Jung Sik Dang - Vitality Noodles

Vitality noodles
Ces « nouilles de vitalité » furent le premier, et dernier, mets pimenté du déjeuner, ce qui est un peu regrettable pour un restaurant coréen… (mais où était donc le kimchi ?!). Le canard et le foie gras n’alourdissaient pas l’affaire, et ce bouillon d’inspiration chinoise se dégustait avec entrain, bien qu’on eût souhaité que le piment nous fasse transpirer un peu plus…

Jung Sik Dang - Homard

Homard
Un peu déçu par ce homard dont la chair délicate était noyée dans l’émulsion lourdingue au beurre. Des notes amères d’agrumes n’arrangeaient rien à ce pauvre crustacé qui aime d’habitude qu’on lui déroule le tapis rouge, mais qui disparaissait derrière tant de bavardage.

Jung Sik Dang - Rose versailles

Rose Versailles
Ne rigolez pas ! Tut tut tut… Comment ça kitch ? Mais arrêtez je vous dis, laissez-moi en placer une ! Oui ce dessert parait tout droit sorti de la boite à bijoux de votre arrière grande tante anglaise. Oui, on s’attend à croquer dans du parfum à la lavande gélifié. Mais croyez-moi, ce dessert était étonnant. De la meringue, de la glace à la rose, de la myrtille, une texture de gâteau moelleux, une autre croquante, tout ce que ce dessert n’était pas dans l’œilleton, il l’était dans la fourchette : fruité, subtil et délicat.

Des mignardises, une tisane et l’addition…

J’ai l’impression que cette note est un peu éparpillée, imprécise… Pourtant les plats de Jung Sik Dang ne manquaient pas de précision ni de raffinement, on pourrait même dire que ce fut un sans faute (à l’exception de ce homard muet). Alors pourquoi je n’arrive pas à vous communiquer plus d’enthousiasme pour ce restaurant ? Pourquoi j’ai la sensation que quelque chose manque, que la machine bien huilée aurait tout de même besoin d’un petit coup de fouet pour nous réveiller ?

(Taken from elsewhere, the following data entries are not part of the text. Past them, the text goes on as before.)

(* ===== verification/ApiTypes.v ===== *)
(** The data model shared by the runtime: the error codes of
    [aeg_api_message.h] and [aeg_baremetal_api.h], the configuration structures
    the graph compiler emits ([aeg_api_config.h]) and the DMA buffer descriptor
    of [aeg_aie_control_api.h].  Integer fields are [Z]; the width of a field is
    applied where the code casts it. *)
From stdpp Require Import base list strings.
From Stdlib Require Import ZArith Lia.
From S2P Require Import Prelude.
Local Open Scope Z_scope.

(** * Error codes *)

(** [src/include/common_layer/aeg_api_message.h:26-32] [abr::err_code] *)
Inductive err_code :=
| ok
| user_error
| internal_error
| aie_driver_error
| resource_unavailable.

#[export] Instance err_code_eq_dec : EqDecision err_code.
Proof. solve_decision. Defined.

Definition is_ok (e : err_code) : bool := bool_decide (e = ok).

(** [src/include/common_layer/aeg_api_message.h:57-61] [aeg_api_message::errorMsg]
    The message is dropped, the code is returned. *)
Definition errorMsg (code : err_code) : err_code := code.

(** [src/include/aeg_baremetal_api.h:39-51] [aeg::aeg_err]
    The public error type: the runtime's codes and the argument and state
    errors of the public API. *)
Inductive aeg_err :=
| aeg_ok
| aeg_user_error
| aeg_internal_error
| aeg_aie_driver_error
| aeg_resource_unavailable
| aeg_invalid_state
| aeg_null_argument
| aeg_invalid_length
| aeg_invalid_name
| aeg_backend_not_ready
| aeg_postcondition_failed.

#[export] Instance aeg_err_eq_dec : EqDecision aeg_err.
Proof. solve_decision. Defined.

Definition aeg_is_ok (e : aeg_err) : bool := bool_decide (e = aeg_ok).

(** * Device and compiler configuration *)

(** [src/include/common_layer/aeg_api_config.h:30-50] [driver_config] *)
Record driver_config := {
  hw_gen : Z;
  base_address : Z;
  column_shift : Z;
  row_shift : Z;
  num_columns : Z;
  num_rows : Z;
  shim_row : Z;
  mem_row_start : Z;
  mem_num_rows : Z;
  aie_tile_row_start : Z;
  aie_tile_num_rows : Z;
  partition_num_cols : Z;
  partition_overlay_start_cols : list Z
}.

(** [src/include/common_layer/aeg_api_config.h:52-55] [aiecompiler_options] *)
Record aiecompiler_options := {
  opt_broadcast_enable_core : bool;
  event_trace : string
}.

(** [src/include/common_layer/aeg_api_config.h:57-74] [graph_config] *)
Record graph_config := {
  gc_id : Z;
  gc_name : string;
  coreColumns : list Z;
  coreRows : list Z;
  iterMemColumns : list Z;
  iterMemRows : list Z;
  iterMemAddrs : list Z;
  triggered : list Z;
  broadcast_column : Z
}.

(** [src/include/common_layer/aeg_api_config.h:76-80] [aiecompiler_config] *)
Record aiecompiler_config := {
  cfg_broadcast_enable_core : bool;
  graph_iterator_event : bool;
  enable_multi_layer : bool
}.

(** * Ports, buffers and DMA *)

(** [src/include/common_layer/aeg_api_config.h:83-122] [rtp_config::elementType] *)
Inductive elementType :=
| et_voidty | et_int4 | et_int8 | et_int16 | et_int32 | et_int64
| et_uint4 | et_uint8 | et_uint16 | et_uint32 | et_uint64
| et_cint16 | et_cint32 | et_float | et_cfloat | et_cbfloat16 | et_double
| et_bfp16ebs8 | et_bfp16ebs16 | et_mx9 | et_mx4 | et_mx6 | et_mx6b
| et_mxint8 | et_mxfp4 | et_mxfp6 | et_mxfp8
| et_bfloat16 | et_float16 | et_bfloat8 | et_float8 | et_float6 | et_float4
| et_bool | et_int1 | et_int2 | et_uint1 | et_uint2.

(** [src/include/common_layer/aeg_api_config.h:82-148] [rtp_config] *)
Record rtp_config := {
  portId : Z;
  aliasId : Z;
  portName : string;
  aliasName : string;
  rtp_graphId : Z;
  isInput : bool;
  isAsync : bool;
  isConnect : bool;
  rtp_numBytes : Z;
  isPL : bool;
  hasLock : bool;
  selectorColumn : Z;
  selectorRow : Z;
  selectorAddr : Z;
  selectorLockId : Z;
  pingColumn : Z;
  pingRow : Z;
  pingAddr : Z;
  pingLockId : Z;
  pongColumn : Z;
  pongRow : Z;
  pongAddr : Z;
  pongLockId : Z
}.

(** [src/include/common_layer/aeg_api_config.h:150-180] [shared_buffer_config] *)
Record shared_buffer_config := {
  sb_id : Z;
  sb_name : string;
  sb_graphId : Z;
  sb_numBytes : Z;
  sb_column : Z;
  sb_row : Z;
  numInputs : Z;
  numOutputs : Z;
  elemType : elementType;
  initialized : bool;
  sb_addr : list Z;
  producerLocks : list Z;
  consumerLocks : list Z
}.

(** [src/include/common_layer/aeg_api_config.h:183-183] [gmio_config::gmio_type] *)
Inductive gmio_type := gm2aie | aie2gm | gm2pl | pl2gm.

#[export] Instance gmio_type_eq_dec : EqDecision gmio_type.
Proof. solve_decision. Defined.

(** [src/include/common_layer/aeg_api_config.h:182-203] [gmio_config] *)
Record gmio_config := {
  gmio_id : Z;
  gmio_name : string;
  gmio_logicalName : string;
  type : gmio_type;
  shimColumn : Z;
  channelNum : Z;
  streamId : Z;
  burstLength : Z
}.

(** [src/include/common_layer/aeg_api_config.h:205-211] [kernel_config] *)
Record kernel_config := {
  kernel_id : Z;
  kernel_hierarchicalGraphIds : list Z;
  kernel_column : Z;
  kernel_row : Z
}.

(** [src/include/common_layer/aeg_api_config.h:213-219] [dma_config] *)
Record dma_config := {
  dma_column : Z;
  dma_row : Z;
  dma_hierarchicalGraphIds : list Z;
  dma_channel : list Z
}.

(** [src/include/common_layer/aeg_api_config.h:221-234] [plio_config] *)
Record plio_config := {
  plio_id : Z;
  plio_name : string;
  plio_logicalName : string;
  plio_shimColumn : Z;
  slaveOrMaster : Z;
  plio_streamId : Z
}.

(** [src/include/common_layer/aeg_api_config.h:236-245] [trace_unit_config] *)
Record trace_unit_config := {
  trace_column : Z;
  trace_row : Z;
  trace_module : Z;
  packetId : Z
}.

(** [src/include/common_layer/aeg_api_config.h:247-256] [shimBDInfo] *)
Record shimBDInfo := {
  bd_id : Z;
  buf_idx : Z;
  offset : Z;
  transaction_size : Z
}.

(** [src/include/common_layer/aeg_api_config.h:258-281] [shim_port_config] *)
Record shim_port_config := {
  sp_portId : Z;
  sp_portName : string;
  sp_column : Z;
  S2MMOrMM2S : Z;
  sp_channel : Z;
  taskRepetition : Z;
  enable_task_complete_token : bool;
  shimBDInfos : list shimBDInfo
}.

(** [src/include/common_layer/aeg_api_config.h:283-296] [external_buffer_config] *)
Record external_buffer_config := {
  eb_id : Z;
  eb_name : string;
  shimPortConfigs : list shim_port_config
}.

(** [src/include/common_layer/aeg_api_config.h:298-304] [partition_config] *)
Record partition_config := {
  startColumn : Z;
  numColumns : Z;
  uuid : string;
  aie_pl_intf_id : Z;
  name_space : string
}.

(** [src/include/common_layer/aeg_aie_control_api.h:36-80] [dma_api::buffer_descriptor] *)
Record buffer_descriptor := {
  address : Z;
  bd_length : Z;
  stepsize : list Z;
  wrap : list Z;
  padding : list (Z * Z);
  enable_packet : bool;
  packet_id : Z;
  out_of_order_bd_id : Z;
  tlast_suppress : bool;
  iteration_stepsize : Z;
  iteration_wrap : Z;
  iteration_current : Z;
  enable_compression : bool;
  lock_acq_enable : bool;
  lock_acq_value : Z;
  lock_acq_id : Z;
  lock_rel_value : Z;
  lock_rel_id : Z;
  use_next_bd : bool;
  next_bd : Z;
  burst_length : Z
}.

Dans mon introduction je parle « d’enchantement », de « défi », souvent dans ces restaurants qui jouent avec nos attentes, qui s’ancrent dans la modernité, on est surpris. La surprise peut arriver de mille manières : un mets qui parait simple et nous fait faire des galipettes, une juxtaposition d’ingrédients farfelus qui se retrouvent comme de vieux amants, des présentations post-modernistes qui deviennent familières dans la bouche, etc… Parfois les surprises s’avèrent décevantes, mais le chef aura tenté quelque chose (ou peut-être qu’il se sera juste foutu de votre gueule…).

Mais la surprise était ici absente (à part peut-être pour le dessert). Tout était bon, tout était agréable, rien ne semblait ni vraiment coréen, ni vraiment occidental. Il manquait peut-être une identité plus affirmée pour faire de ce restaurant un lieu unique. Ou peut-être simplement qu’il manquait d’un peu de kimchi

Jung Sik Dang (정식당)
83-24, Cheongdam-dong
Gangnam-gu, Séoul, Corée du Sud
www.jungsik.kr/seoul

Ouvert tous les jours, de 12h à 14h, puis de 17h30 à 21h.

Ce midi, le prix du menu 5 plats fut de 80.000₩, avec un supplément de 16.000₩ pour le bibimbap (soit au total environ 80€ par personne).